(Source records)
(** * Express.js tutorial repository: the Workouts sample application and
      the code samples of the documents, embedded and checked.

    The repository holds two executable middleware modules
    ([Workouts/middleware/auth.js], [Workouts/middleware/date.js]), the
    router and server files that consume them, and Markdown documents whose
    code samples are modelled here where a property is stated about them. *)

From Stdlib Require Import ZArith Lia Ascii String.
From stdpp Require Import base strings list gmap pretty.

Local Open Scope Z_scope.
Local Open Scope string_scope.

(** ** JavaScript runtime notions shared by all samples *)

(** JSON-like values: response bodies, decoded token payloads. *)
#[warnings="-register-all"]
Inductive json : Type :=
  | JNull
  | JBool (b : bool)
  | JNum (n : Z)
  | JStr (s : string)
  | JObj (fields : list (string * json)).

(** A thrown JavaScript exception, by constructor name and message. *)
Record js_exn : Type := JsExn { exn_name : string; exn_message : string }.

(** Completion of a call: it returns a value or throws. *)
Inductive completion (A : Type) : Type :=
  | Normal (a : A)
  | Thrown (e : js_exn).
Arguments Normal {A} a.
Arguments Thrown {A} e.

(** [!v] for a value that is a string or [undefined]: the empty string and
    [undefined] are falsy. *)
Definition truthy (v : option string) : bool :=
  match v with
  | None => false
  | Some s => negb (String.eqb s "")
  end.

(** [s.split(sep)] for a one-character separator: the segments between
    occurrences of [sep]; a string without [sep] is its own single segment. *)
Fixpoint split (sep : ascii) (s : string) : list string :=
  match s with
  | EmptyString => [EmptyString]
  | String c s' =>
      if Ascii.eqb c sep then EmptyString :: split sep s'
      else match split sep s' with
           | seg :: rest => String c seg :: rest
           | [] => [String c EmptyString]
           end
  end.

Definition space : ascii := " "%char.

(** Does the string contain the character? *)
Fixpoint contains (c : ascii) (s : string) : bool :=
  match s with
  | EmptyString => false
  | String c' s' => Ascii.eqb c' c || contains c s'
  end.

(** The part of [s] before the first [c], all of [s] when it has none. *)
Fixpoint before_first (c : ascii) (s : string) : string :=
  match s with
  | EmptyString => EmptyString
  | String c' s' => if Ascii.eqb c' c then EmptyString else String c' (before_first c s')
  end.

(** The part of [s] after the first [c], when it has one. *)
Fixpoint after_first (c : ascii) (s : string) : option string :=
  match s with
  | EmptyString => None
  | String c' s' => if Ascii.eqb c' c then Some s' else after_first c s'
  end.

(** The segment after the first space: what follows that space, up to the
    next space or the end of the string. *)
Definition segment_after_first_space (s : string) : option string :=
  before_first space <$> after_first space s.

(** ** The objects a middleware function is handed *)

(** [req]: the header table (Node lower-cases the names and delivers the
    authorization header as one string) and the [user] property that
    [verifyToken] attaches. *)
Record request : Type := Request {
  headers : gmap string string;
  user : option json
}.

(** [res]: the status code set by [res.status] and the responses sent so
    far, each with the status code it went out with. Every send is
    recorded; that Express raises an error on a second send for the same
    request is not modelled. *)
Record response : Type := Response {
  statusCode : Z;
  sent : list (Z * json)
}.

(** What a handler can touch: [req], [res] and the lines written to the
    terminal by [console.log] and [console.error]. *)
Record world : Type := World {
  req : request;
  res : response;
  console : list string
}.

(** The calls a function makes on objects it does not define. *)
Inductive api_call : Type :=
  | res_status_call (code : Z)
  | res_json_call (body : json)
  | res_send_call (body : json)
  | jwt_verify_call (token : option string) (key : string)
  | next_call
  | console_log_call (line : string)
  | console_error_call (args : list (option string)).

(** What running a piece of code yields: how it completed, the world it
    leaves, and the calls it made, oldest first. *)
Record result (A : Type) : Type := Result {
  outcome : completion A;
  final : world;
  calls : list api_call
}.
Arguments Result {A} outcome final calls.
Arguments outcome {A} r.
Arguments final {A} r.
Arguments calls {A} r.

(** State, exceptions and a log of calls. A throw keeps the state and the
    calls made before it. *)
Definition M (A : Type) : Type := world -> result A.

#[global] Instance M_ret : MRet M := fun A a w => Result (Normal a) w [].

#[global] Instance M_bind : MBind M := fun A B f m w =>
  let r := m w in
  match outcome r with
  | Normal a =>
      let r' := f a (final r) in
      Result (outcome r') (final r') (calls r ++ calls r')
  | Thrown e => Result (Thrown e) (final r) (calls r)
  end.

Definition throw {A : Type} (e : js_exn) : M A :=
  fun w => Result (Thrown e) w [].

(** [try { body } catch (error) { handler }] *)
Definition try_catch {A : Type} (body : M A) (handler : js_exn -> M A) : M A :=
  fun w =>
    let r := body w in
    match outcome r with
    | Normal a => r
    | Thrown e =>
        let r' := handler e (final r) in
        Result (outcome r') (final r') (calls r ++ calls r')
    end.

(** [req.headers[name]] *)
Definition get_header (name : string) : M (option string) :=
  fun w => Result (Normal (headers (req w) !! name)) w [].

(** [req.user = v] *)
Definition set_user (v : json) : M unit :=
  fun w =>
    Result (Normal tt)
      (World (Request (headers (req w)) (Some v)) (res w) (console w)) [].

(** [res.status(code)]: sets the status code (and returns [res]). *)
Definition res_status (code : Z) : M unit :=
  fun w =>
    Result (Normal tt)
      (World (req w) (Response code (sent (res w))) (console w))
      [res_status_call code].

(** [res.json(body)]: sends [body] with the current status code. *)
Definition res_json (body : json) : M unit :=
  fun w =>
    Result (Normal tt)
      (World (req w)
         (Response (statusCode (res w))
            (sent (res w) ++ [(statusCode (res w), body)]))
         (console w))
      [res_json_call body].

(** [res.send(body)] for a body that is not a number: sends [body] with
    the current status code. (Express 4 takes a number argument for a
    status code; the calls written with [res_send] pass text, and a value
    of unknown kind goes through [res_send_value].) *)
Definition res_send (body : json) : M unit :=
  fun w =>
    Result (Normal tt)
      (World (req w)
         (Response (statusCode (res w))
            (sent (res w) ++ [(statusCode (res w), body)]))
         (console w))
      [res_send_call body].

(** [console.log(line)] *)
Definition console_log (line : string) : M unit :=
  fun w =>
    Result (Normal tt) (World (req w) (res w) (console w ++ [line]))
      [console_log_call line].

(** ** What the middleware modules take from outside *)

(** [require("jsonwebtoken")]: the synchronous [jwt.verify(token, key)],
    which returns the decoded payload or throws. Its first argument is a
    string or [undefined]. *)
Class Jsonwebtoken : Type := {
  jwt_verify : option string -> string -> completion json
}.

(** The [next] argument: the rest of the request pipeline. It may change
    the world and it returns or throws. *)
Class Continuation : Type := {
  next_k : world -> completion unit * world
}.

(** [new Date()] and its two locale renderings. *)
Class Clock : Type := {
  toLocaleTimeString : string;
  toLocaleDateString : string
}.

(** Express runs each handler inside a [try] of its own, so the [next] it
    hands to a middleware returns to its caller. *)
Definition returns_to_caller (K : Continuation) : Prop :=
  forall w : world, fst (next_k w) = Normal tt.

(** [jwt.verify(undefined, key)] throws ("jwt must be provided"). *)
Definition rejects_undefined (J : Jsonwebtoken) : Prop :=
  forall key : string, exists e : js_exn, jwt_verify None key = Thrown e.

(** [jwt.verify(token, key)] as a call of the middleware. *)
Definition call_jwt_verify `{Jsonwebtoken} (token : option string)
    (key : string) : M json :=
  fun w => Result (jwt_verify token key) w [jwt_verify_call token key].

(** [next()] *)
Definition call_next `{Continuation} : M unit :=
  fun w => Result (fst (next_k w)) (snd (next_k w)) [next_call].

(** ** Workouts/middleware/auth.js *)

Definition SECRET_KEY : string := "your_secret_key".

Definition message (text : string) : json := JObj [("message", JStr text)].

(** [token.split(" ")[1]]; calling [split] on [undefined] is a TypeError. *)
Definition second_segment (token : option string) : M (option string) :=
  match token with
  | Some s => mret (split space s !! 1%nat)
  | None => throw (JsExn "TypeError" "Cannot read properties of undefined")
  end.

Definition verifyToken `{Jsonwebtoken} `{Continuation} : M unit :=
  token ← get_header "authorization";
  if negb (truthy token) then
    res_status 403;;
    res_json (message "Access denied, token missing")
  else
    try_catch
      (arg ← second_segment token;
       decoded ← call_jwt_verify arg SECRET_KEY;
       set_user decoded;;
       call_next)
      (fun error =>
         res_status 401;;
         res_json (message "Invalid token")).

**Problem requirements**
An exact copy of the lines above between the line holding "(** ** Workouts/middleware/auth.js *)" and the line holding "Definition second_segment (token", inclusive, is the whole answer.

**Solution for this problem**
(** ** Workouts/middleware/auth.js *)

Definition SECRET_KEY : string := "your_secret_key".

Definition message (text : string) : json := JObj [("message", JStr text)].

(** [token.split(" ")[1]]; calling [split] on [undefined] is a TypeError. *)
Definition second_segment (token : option string) : M (option string) :=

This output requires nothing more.